Memang benar, namanya kuliah pasti tidak enak dan tentunya super sibuk. Apalagi untuk taraf S2 yang menuntut mahasiswa untuk mengembangkan konsep-konsep dengan pola pikir kritis dan ide-ide cemerlang. Dosen-dosen yang memberikan kuliah dengan kualifikasi doctor dan professor yang tentunya menuntut mahasiswa untuk bisa mengikuti pola pikir dan teknik pengajaran mereka, yang sangat jauh berbeda dengan jenjang S1.

Bercerita tentang pengalaman kuliah di tahun pertama (UNDIP), banyak kenangan yang secara pribadi tak terlupakan.  Namanya juga program double degree, proses perkuliahan selama setahun (tapi sbenarnya hanya 8 bulan), semua mata kuliah, proses persiapan dan seleksi pemberangkatan dilakukan selama jangka waktu tersebut.
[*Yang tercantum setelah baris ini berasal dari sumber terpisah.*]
(* ===== verification/_CoqProject ===== *)
-Q . S2P
Prelude.v
GoStd.v
Permissions.v
Snowflake.v
Chat.v
Rows.v
Tx.v
Proc.v
TxMonad.v
Queries.v
Resolve.v
StoreInv.v
Authority.v
ResolveMany.v
GuildAuth.v
GuildCommon.v
RoleSvc.v
OverwriteSvc.v
MemberSvc.v
GuildSvc.v
ChannelSvc.v
Preserve.v
GuildService.v
Layers.v
Escalation.v
Hierarchy.v
Limits.v
Utf8.v
Termsafe.v
InviteCode.v
InviteSvc.v
AuthTokens.v
MessageSvc.v
AuthStore.v
AuthBase.v
AuthSessions.v
AuthLogin.v
DeviceFlow.v
AuthDeeds.v
AuthServe.v
AuthRules.v
AuthSafe.v
AuthServer.v
AuthEnding.v
AuthOnce.v
AuthGrounds.v
AuthAccess.v
AuthRuns.v
TagSvc.v
ReportSvc.v
ChatInv.v
Conversations.v
Invites.v
InviteAnswers.v
Backlog.v
Moderation.v
AuditLog.v
PrivateTags.v
EventBus.v
GatewayProto.v
GatewaySession.v
GatewayStream.v
GatewayServer.v
GatewaySteps.v
GatewayInv.v
GatewayRuns.v
Gateway.v
GatewayTokens.v
GatewayAudience.v
GatewayVersion.v
VoiceSlot.v
Sfu.v
VoiceRoom.v
VoiceSelect.v
VoiceEviction.v
VoiceRuns.v
DaemonState.v
UpdateInstall.v
UpdateSafe.v
UpdateRuns.v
Seumur-umur baru kali pertama melakukan perkuliahan (kuliah materi megister dan kursus bahasa) dari 07.00 pagi hingga 17.00 sore (Senin-Kamis, terkecuali Jum’at hanya setengah hari).  Sebenarnya untuk mata kuliah megister sendiri hanya membutuhkan 3-4 jam sehari, selebihnya digunakan untuk kursus bahasa Perancis. Terkadang berfikir, sebenarnya yang menjadi mata kuliah adalah bahasa Perancis sedangkan kursunya adalah mata kuliahnya (yah begitulah).  Bukan kuliah namanya jika bebas dari tugas.  Dengan jam perkuliahan yang padat, sampai-sampai saya pribadi tidak bisa membagi waktu (sehingga beberapa kali tidak mengikuti perkuliahan (kursus bahasa), karena harus menyelesaikan tugas-tugas kuliah). Ternyata hal ini, tidak hanya terjadi pada saya, tetapi pada teman-teman yang lainnya.  Hingga beberapa kali kejadian, mahasiswa yang mengikuti kursus sangat sedikit dan bahkan tidak mencukupi setengah, sehingga menyebabkan pengajar bahasa menjadi marah (yah, apa boleh buat…!!!).

Pasukan MSDP 2011

Kursus bahasa perancis, seru, mengesankan, menegangkan dan membosankan juga sih….! Tanggal 21 September 2011, hari pertama mengenal, mengetahui, melihat dan mendengar bahasa perancis.  Dengan basic “zero” yang sama (sekelas sebanyak 25 mahasiswa), kami memulai belajar bahasa perancis.  “Lucu”, itu tanggapan awal saya pada saat itu.  Bagaimana tidak, kami belajar bahasa tersebut seolah-olah sebagai anak yang baru mulai berbicara. Sesekali menoleh ke arah teman-teman dengan serius dan bentuk mulut yang tidak karuan, mempraktekkan bahasa tersebut (sebenarnya saya juga sih..hahhahahaa). Berawal dari pengucapan alphabet, aturan grammer, menghafal kosa kata, menyusun sebuah kalimat hingga mempraktekkan dalam sebuah percakapan dan tulisan.  Bersyukur, kami diajar oleh dosen-dosen yang telah mahir berbahasa perancis dan beberapa native speaker perancis. “Seru” ketika diajar oleh native speaker, diawal seolah-olah belajar 2 bahasa, karena untuk mengetahui apa yang diajarkan, kita harus menerjemahkan kedalam bahasa inggris (hehehhee).  Beberapa lama kemudian, menjadi “menegangkan”. Bagaimana tidak, dengan kemampuan kami yang masih minim, native speaker memberikan pertanyaan dan memaksa untuk menjawab tanpa boleh melihat kamus dan bertanya kepada teman yang lain (teman yang lain nggak mau ambil resiko juga karena takut pertanyaannya beralih ke-dia atau diceramahi). Karena persistiwa ini pula beberapa teman-teman biasanya menjadi takut mengikuti kursus dan bahkan tidak mau masuk.  “Membosankan” kalo ini biasanya terjadi pada saya pribadi.  Jika malamnya sudah begadang ataupun tidak mempunyai cukup waktu untuk istirahat, proses kuliah maupun kursus tidak ada yang tersangkut, yang ada hanya menguap tanpa henti. Apalagi didukung angin sepoi-sepoi AC, mengantuknya bertambah. Dampkanya, terkadang menjadi bosan dan kepingin pulang lebih awal.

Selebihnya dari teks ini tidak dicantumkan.